RECORDS TO PROCESS below:

Lemma main_idle_polling_witness :
  let ticks := replicate 100 (tick (Ok []) capture_open_fails) in
  length (main_trace ticks initial_session (world_at noon)) = length ticks
  ∧ Forall (λ o, o_session o = initial_session
                 ∧ w_files (o_world o) = w_files (world_at noon)
                 ∧ w_dirs (o_world o) = w_dirs (world_at noon)
                 ∧ w_stdout (o_world o) = w_stdout (world_at noon)
                 ∧ w_now (world_at noon) < w_now (o_world o))
      (main_trace ticks initial_session (world_at noon)).
Proof.
  cbn zeta.
  apply (main_idle_polling (replicate 100 (tick (Ok []) capture_open_fails))
           initial_session (world_at noon)).
  - reflexivity.
  - apply Forall_replicate. by exists None.
Defined.

(** The grace period counts from the first poll that misses the device,
    not from the moment the device went away: after an iteration that ran
    a capture, the next iteration that does not locate the device sets the
    deadline to its own clock value plus [SESSION_GRACE_PERIOD]. *)
Theorem grace_counts_from_first_missed_poll (t1 t2 : Tick) (st : Session)
    (w w1 : World) (p1 p2 : option string) (r1 : option string * Session) :
  (session_active st = false → grace_period_end st = None) →
  find_esp32_port (t_comports t1) = Ok p1 → located p1 = true →
  main_body t1 st w = Val r1 w1 →
  find_esp32_port (t_comports t2) = Ok p2 → located p2 = false →
  r1.2 = {| session_active := true; grace_period_end := None |}
  ∧ main_body t2 r1.2 w1 =
      Val (p2, {| session_active := true;
                  grace_period_end := Some (w_now w1 + SESSION_GRACE_PERIOD) |})
          (set_now (w_now w1 + GRACE_CHECK_INTERVAL + Z.of_N (t_overshoot t2))
             (set_stdout
                (w_stdout w1 ++ ["[INFO] Device disconnected. Starting grace period."])
                w1)).
Proof.
  intros Hinv Hfind1 Hloc1 Hrun Hfind2 Hloc2.
  rewrite (main_body_located_val t1 st w w1 p1 r1 Hfind1 Hloc1 Hrun). cbn [snd].
  assert (Hst : session_at_capture st
                = {| session_active := true; grace_period_end := None |}).
  { unfold session_at_capture. destruct (session_active st); [done|].
    by rewrite Hinv. }
  rewrite Hst. split; [done|].
  unfold main_body, located in *. rewrite Hfind2. run. rewrite Hloc2. reflexivity.
Qed.

Lemma grace_counts_from_first_missed_poll_witness :
  let t1 := tick (Ok [esp32]) capture_open_fails in
  let t2 := tick (Ok []) capture_open_fails in
  let w1 := world_of (main_body t1 initial_session (world_at noon)) in
  let r1 := (Some "/dev/ttyACM0", session_at_capture initial_session) in
  r1.2 = {| session_active := true; grace_period_end := None |}
  ∧ main_body t2 r1.2 w1 =
      Val (None, {| session_active := true;
                    grace_period_end := Some (w_now w1 + SESSION_GRACE_PERIOD) |})
          (set_now (w_now w1 + GRACE_CHECK_INTERVAL + Z.of_N (t_overshoot t2))
             (set_stdout
                (w_stdout w1 ++ ["[INFO] Device disconnected. Starting grace period."])
                w1)).
Proof.
  cbn zeta.
  apply (grace_counts_from_first_missed_poll
           (tick (Ok [esp32]) capture_open_fails) (tick (Ok []) capture_open_fails)
           initial_session (world_at noon)
           (world_of (main_body (tick (Ok [esp32]) capture_open_fails) initial_session
                        (world_at noon)))
           (Some "/dev/ttyACM0") None
           (Some "/dev/ttyACM0", session_at_capture initial_session)).
  - reflexivity.
  - reflexivity.
  - reflexivity.
  - reflexivity.
  - reflexivity.
  - reflexivity.
Defined.

(** Every iteration of the controller loop that completes has slept: the
    clock has advanced by [GRACE_CHECK_INTERVAL] at least, whichever
    branch was taken and however the capture ended. *)
Theorem main_body_sleeps (t : Tick) (st : Session) (w w' : World)
    (r : option string * Session) :
  main_body t st w = Val r w' → w_now w + GRACE_CHECK_INTERVAL ≤ w_now w'.
Proof.
  intros Hrun.
  destruct (find_esp32_port_cases (t_comports t)) as [[p Hfind] | [e [_ Hfind]]].
  - destruct (located p) eqn:Hloc.
    + rewrite (main_body_located t st w p Hfind Hloc) in Hrun. revert Hrun. run.
      pose proof (start_logging_session_clock (default "" p) (t_capture t)
                    (set_stdout (w_stdout w ++ [start_message st (w_now w)]) w)) as Hclock.
      destruct (start_logging_session _ _ _) as [[] w2|e2 w2|w2]; [|done..].
      intros [= _ <-]. cbn [world_of] in Hclock. fields_in Hclock. fields. lia.
    + destruct (main_body_absent t st w p Hfind Hloc) as [out Hres].
      rewrite Hres in Hrun. injection Hrun as _ <-. fields. lia.
  - unfold main_body in Hrun. rewrite Hfind in Hrun. revert Hrun. by run.
Qed.

Lemma main_body_sleeps_witness :
  w_now (world_at noon) + GRACE_CHECK_INTERVAL
  ≤ w_now (world_of (main_body (tick (Ok [esp32]) capture_read_fails) initial_session
                       (world_at noon))).
Proof.
  apply (main_body_sleeps (tick (Ok [esp32]) capture_read_fails) initial_session
           (world_at noon) _ (Some "/dev/ttyACM0", session_at_capture initial_session)).
  vm_compute. reflexivity.
Defined.

(** An iteration that locates the device, from a session that either is
    active or has no deadline: it prints one line, runs one capture on the
    located device, sleeps, and leaves the session active with no
    deadline.  Whether the device came back before or after the deadline
    changes the printed line and nothing else. *)
Theorem main_body_on_located (t : Tick) (st : Session) (w : World) (d : string) :
  (session_active st = false → grace_period_end st = None) →
  find_esp32_port (t_comports t) = Ok (Some d) → d ≠ "" →
  main_body t st w =
    (start_logging_session d (t_capture t) ;;
     time_sleep GRACE_CHECK_INTERVAL (t_overshoot t) ;;
     mret (Some d, {| session_active := true; grace_period_end := None |}))
      (set_stdout (w_stdout w ++ [start_message st (w_now w)]) w).
Proof.
  intros Hinv Hfind Hd.
  assert (Hloc : located (Some d) = true).
  { unfold located, truthy_str. by destruct (String.eqb_spec d ""). }
  rewrite (main_body_located t st w (Some d) Hfind Hloc). cbn [default].
  replace (session_at_capture st)
    with {| session_active := true; grace_period_end := None |}; [done|].
  unfold session_at_capture. destruct (session_active st); [done|]. by rewrite Hinv.
Qed.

End of RECORDS TO PROCESS.

● WHAT THIS TASK INVOLVES
Your task is to quote the lines above, beginning with the first and ending with the one that holds "w_now (o_world o))".

● RESULT
Lemma main_idle_polling_witness :
  let ticks := replicate 100 (tick (Ok []) capture_open_fails) in
  length (main_trace ticks initial_session (world_at noon)) = length ticks
  ∧ Forall (λ o, o_session o = initial_session
                 ∧ w_files (o_world o) = w_files (world_at noon)
                 ∧ w_dirs (o_world o) = w_dirs (world_at noon)
                 ∧ w_stdout (o_world o) = w_stdout (world_at noon)
                 ∧ w_now (world_at noon) < w_now (o_world o))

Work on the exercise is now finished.